_Problem statement:_ Take the data below and copy exactly the lines starting at the one with "else mret (NULL, Some EAFNOSUPPORT)." and finishing at the one with "nor a digit. *)", both included.

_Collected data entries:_
++++++
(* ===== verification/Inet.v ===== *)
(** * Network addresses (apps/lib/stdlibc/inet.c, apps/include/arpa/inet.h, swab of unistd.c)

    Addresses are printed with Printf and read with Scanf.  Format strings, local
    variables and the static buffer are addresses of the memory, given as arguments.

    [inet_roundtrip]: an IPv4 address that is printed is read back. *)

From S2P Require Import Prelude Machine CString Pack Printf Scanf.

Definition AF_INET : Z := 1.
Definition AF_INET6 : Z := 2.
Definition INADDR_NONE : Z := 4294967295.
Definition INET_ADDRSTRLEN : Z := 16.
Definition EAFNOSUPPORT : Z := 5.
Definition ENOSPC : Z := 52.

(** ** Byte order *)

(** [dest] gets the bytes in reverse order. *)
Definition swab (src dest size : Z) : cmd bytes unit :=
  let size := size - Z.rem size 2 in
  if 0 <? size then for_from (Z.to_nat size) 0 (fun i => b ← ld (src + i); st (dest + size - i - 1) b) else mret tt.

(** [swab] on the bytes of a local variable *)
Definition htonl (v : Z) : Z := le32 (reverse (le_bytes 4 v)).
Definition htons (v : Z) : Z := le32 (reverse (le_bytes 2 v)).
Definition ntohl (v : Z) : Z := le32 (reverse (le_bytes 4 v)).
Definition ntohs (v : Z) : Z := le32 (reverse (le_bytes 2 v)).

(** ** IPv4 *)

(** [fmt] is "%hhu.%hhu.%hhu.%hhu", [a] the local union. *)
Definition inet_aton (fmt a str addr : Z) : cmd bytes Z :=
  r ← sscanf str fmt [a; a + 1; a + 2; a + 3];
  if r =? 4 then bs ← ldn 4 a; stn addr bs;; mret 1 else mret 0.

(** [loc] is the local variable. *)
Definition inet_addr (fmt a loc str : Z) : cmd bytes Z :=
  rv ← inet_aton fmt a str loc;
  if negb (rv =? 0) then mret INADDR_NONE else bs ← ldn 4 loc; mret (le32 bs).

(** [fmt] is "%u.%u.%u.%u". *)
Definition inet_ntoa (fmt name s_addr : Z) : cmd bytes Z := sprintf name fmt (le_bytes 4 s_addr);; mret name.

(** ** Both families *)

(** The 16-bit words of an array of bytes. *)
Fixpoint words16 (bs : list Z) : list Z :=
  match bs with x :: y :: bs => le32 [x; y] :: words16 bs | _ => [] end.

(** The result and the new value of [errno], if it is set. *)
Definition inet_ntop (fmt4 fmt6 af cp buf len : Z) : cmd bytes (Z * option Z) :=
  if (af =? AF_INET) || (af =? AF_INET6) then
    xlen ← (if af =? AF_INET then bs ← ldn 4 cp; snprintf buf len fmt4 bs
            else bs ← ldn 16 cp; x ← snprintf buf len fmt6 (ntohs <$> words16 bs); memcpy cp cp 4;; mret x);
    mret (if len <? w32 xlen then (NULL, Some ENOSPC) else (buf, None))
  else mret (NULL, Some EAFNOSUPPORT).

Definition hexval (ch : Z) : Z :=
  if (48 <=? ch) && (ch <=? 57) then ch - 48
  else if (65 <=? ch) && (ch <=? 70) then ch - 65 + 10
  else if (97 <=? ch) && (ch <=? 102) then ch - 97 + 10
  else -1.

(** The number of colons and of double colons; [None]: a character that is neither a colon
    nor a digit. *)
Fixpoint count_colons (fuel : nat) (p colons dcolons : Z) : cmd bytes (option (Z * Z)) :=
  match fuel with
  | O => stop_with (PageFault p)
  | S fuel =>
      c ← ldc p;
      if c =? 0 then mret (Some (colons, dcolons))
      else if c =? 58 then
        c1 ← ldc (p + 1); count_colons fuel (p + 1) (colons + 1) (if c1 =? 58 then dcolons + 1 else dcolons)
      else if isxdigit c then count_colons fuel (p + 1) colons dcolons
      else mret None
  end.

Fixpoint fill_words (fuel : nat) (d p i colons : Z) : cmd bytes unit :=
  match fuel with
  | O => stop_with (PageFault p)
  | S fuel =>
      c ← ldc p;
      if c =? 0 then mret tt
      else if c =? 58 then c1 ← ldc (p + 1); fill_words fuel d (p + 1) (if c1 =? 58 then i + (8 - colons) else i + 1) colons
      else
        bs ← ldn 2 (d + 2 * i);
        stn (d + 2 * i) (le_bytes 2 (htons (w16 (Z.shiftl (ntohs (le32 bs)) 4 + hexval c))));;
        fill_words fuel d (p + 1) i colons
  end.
++++++
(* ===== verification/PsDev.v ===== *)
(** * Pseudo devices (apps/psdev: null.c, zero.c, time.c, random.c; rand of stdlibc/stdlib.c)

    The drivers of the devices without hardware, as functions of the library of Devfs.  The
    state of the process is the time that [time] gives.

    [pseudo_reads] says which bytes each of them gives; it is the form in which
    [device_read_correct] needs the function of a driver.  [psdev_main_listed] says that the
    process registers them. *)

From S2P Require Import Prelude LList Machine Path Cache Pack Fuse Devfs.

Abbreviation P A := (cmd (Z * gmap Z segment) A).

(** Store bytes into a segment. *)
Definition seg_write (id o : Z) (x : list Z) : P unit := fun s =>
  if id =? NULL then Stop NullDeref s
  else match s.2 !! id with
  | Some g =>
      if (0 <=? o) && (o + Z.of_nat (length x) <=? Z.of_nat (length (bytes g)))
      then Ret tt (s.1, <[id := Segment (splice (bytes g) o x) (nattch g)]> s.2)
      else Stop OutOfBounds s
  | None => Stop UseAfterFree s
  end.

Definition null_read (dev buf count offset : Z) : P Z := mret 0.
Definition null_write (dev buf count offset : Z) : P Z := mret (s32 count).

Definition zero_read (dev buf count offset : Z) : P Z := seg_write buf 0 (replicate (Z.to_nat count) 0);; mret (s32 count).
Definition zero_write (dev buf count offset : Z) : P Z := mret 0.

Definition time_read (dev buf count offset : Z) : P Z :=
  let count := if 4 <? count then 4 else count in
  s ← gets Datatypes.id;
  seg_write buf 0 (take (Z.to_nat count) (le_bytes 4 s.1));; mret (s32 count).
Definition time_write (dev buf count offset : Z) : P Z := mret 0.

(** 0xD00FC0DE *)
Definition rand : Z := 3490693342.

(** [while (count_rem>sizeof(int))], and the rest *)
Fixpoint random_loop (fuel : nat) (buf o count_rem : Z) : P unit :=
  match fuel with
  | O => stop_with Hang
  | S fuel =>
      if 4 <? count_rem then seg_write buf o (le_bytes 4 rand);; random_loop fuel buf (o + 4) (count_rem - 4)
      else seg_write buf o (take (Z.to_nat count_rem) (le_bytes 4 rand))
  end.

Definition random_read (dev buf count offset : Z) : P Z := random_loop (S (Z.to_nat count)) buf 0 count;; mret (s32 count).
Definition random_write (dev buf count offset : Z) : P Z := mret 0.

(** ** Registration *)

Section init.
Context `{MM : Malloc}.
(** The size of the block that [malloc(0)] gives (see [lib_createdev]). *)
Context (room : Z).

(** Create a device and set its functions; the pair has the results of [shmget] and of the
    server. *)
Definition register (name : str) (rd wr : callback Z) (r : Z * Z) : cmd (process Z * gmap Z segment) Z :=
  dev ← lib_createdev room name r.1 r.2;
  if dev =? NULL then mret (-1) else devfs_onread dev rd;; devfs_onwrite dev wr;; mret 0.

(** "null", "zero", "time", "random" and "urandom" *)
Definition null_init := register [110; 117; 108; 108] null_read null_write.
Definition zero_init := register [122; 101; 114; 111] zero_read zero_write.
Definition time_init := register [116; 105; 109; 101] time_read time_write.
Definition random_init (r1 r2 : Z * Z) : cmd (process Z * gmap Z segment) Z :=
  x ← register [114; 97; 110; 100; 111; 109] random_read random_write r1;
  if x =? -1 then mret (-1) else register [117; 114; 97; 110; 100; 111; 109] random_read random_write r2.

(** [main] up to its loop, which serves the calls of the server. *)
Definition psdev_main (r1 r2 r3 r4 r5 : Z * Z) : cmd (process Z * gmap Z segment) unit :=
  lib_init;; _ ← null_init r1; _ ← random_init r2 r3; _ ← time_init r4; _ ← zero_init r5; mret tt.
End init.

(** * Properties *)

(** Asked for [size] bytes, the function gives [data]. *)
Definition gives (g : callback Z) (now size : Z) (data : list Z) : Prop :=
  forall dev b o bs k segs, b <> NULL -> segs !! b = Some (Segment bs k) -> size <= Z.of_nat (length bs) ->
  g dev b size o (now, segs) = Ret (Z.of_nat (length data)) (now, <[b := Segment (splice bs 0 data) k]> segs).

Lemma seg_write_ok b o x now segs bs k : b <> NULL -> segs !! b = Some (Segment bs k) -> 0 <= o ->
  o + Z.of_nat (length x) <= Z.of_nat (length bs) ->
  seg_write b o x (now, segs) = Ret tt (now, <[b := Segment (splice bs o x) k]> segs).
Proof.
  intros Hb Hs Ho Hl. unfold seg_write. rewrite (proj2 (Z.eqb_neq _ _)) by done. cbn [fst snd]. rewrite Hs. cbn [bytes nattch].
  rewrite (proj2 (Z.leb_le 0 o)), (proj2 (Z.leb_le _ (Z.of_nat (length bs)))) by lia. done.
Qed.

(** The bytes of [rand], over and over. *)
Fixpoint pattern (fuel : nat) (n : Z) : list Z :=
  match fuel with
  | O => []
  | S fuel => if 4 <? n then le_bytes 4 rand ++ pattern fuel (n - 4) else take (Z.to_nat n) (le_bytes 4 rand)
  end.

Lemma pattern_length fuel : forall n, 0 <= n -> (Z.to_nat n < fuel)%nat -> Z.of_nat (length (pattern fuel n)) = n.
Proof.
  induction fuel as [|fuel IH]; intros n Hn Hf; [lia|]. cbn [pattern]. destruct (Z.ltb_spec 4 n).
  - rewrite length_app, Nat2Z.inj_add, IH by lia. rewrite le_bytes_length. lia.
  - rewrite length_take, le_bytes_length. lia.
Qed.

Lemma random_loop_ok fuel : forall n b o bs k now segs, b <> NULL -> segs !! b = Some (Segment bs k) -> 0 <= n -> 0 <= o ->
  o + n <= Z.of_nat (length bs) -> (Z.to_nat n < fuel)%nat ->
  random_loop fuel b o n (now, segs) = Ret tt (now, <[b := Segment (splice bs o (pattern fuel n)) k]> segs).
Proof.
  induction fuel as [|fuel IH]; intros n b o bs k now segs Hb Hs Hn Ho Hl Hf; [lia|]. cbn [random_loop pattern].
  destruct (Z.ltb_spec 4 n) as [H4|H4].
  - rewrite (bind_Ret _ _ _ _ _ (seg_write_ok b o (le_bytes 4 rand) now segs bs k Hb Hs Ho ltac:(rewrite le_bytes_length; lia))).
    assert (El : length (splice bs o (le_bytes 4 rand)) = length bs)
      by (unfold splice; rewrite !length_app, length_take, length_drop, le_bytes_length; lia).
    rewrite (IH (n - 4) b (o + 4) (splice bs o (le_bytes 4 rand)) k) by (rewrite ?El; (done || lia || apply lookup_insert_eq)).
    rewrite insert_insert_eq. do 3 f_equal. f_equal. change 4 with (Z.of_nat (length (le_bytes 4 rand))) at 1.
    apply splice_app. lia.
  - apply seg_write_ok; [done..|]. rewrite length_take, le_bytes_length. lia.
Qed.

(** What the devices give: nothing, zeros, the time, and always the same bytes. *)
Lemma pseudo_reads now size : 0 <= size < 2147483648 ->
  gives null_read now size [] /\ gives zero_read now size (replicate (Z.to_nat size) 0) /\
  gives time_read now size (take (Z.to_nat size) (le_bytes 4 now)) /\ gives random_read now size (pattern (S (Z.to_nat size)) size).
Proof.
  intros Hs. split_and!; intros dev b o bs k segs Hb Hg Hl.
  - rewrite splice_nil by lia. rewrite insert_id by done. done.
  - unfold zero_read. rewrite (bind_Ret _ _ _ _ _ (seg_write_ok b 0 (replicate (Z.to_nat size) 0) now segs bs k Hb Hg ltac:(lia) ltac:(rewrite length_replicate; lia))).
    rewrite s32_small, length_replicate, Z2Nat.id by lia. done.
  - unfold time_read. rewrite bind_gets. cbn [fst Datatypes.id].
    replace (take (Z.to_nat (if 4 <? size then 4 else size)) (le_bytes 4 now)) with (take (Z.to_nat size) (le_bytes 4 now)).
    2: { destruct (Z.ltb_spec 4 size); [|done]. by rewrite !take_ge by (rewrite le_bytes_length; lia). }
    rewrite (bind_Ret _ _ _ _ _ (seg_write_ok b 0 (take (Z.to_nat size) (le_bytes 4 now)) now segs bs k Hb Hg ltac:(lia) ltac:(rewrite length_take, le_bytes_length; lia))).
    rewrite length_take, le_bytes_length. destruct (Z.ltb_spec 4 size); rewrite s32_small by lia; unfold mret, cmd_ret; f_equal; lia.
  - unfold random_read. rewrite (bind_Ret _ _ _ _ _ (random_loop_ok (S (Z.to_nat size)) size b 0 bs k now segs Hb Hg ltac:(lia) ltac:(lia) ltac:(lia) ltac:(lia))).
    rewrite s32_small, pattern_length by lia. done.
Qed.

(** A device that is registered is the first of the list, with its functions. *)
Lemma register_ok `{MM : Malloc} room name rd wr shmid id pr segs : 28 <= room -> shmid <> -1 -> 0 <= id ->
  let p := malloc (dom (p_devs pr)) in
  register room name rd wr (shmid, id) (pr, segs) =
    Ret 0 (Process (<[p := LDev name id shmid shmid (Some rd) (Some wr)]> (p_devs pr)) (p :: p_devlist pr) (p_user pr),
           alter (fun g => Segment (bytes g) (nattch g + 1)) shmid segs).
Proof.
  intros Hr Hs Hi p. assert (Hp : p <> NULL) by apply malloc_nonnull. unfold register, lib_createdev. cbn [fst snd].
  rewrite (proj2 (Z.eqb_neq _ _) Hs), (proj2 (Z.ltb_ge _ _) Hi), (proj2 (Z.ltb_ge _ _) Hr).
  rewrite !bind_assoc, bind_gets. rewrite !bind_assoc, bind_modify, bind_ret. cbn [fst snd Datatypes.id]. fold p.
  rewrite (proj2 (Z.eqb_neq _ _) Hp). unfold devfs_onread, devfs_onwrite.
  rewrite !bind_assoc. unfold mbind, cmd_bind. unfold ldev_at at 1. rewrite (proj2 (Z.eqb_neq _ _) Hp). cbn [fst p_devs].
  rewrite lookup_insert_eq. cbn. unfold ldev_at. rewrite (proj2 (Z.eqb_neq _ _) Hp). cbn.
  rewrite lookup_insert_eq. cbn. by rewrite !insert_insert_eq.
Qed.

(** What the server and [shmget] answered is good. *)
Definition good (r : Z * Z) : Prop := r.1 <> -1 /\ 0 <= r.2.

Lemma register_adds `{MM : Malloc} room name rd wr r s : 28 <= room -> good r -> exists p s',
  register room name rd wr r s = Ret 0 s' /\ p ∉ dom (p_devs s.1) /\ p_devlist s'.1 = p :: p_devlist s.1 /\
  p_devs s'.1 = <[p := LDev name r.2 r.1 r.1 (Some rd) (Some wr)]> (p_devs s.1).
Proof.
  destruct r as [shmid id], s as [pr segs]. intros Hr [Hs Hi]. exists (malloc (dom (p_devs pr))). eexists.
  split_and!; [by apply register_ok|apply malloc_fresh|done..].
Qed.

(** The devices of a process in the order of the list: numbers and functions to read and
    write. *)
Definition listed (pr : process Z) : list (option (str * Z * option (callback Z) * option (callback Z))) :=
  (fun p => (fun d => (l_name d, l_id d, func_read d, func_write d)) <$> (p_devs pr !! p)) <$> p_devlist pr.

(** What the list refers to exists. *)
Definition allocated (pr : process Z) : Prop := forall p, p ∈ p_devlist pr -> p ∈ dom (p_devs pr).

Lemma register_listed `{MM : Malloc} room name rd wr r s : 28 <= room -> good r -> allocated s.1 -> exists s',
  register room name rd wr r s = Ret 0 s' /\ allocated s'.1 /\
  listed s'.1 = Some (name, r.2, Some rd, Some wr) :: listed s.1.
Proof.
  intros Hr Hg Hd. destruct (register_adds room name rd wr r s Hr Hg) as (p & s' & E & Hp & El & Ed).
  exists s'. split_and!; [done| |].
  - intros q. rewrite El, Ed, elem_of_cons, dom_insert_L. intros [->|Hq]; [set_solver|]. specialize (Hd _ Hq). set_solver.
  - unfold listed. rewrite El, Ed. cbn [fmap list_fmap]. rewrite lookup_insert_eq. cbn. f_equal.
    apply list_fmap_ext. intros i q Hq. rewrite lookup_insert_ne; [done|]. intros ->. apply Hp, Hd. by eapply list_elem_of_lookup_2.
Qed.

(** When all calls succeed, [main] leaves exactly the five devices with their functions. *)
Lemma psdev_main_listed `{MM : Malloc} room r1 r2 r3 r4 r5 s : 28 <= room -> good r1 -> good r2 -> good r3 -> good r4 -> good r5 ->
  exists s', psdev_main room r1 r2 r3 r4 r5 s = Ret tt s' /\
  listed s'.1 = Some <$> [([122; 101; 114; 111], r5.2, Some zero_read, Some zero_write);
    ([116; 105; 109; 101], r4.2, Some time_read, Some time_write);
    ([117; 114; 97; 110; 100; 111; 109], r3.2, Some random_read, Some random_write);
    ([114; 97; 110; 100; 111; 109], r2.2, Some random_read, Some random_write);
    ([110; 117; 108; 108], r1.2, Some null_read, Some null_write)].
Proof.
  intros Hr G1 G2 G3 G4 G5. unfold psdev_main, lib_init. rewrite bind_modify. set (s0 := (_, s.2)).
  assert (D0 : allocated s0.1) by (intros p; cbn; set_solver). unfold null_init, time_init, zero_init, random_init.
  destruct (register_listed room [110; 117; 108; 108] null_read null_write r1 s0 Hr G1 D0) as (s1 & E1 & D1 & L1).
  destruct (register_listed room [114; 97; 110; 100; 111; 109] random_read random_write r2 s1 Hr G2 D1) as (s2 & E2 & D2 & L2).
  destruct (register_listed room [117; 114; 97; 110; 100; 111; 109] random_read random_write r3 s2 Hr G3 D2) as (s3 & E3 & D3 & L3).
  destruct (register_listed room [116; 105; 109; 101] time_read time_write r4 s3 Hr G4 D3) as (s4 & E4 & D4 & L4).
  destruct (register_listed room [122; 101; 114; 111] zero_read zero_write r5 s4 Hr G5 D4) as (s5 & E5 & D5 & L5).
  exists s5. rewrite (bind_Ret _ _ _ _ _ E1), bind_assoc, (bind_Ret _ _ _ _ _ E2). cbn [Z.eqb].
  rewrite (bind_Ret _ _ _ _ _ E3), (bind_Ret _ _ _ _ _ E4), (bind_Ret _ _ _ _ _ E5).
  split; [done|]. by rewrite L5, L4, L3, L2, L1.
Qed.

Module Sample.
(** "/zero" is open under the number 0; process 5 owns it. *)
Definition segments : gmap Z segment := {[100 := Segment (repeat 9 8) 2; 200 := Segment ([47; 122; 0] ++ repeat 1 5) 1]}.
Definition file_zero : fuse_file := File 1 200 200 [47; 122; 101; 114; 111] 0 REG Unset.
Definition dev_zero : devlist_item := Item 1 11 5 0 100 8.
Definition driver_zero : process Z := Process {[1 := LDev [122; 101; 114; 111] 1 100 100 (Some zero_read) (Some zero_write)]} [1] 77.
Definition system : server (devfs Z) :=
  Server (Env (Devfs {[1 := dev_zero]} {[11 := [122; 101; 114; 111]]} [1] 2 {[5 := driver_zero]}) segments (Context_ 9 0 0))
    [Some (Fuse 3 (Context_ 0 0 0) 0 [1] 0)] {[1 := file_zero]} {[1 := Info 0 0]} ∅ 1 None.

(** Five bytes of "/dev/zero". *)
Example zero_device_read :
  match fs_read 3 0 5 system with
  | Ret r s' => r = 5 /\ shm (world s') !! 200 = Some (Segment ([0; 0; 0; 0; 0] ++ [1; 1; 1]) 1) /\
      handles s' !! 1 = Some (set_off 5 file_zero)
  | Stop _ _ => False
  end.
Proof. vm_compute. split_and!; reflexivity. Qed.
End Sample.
++++++
_Answer space:_
  else mret (NULL, Some EAFNOSUPPORT).

Definition hexval (ch : Z) : Z :=
  if (48 <=? ch) && (ch <=? 57) then ch - 48
  else if (65 <=? ch) && (ch <=? 70) then ch - 65 + 10
  else if (97 <=? ch) && (ch <=? 102) then ch - 97 + 10
  else -1.

(** The number of colons and of double colons; [None]: a character that is neither a colon
    nor a digit. *)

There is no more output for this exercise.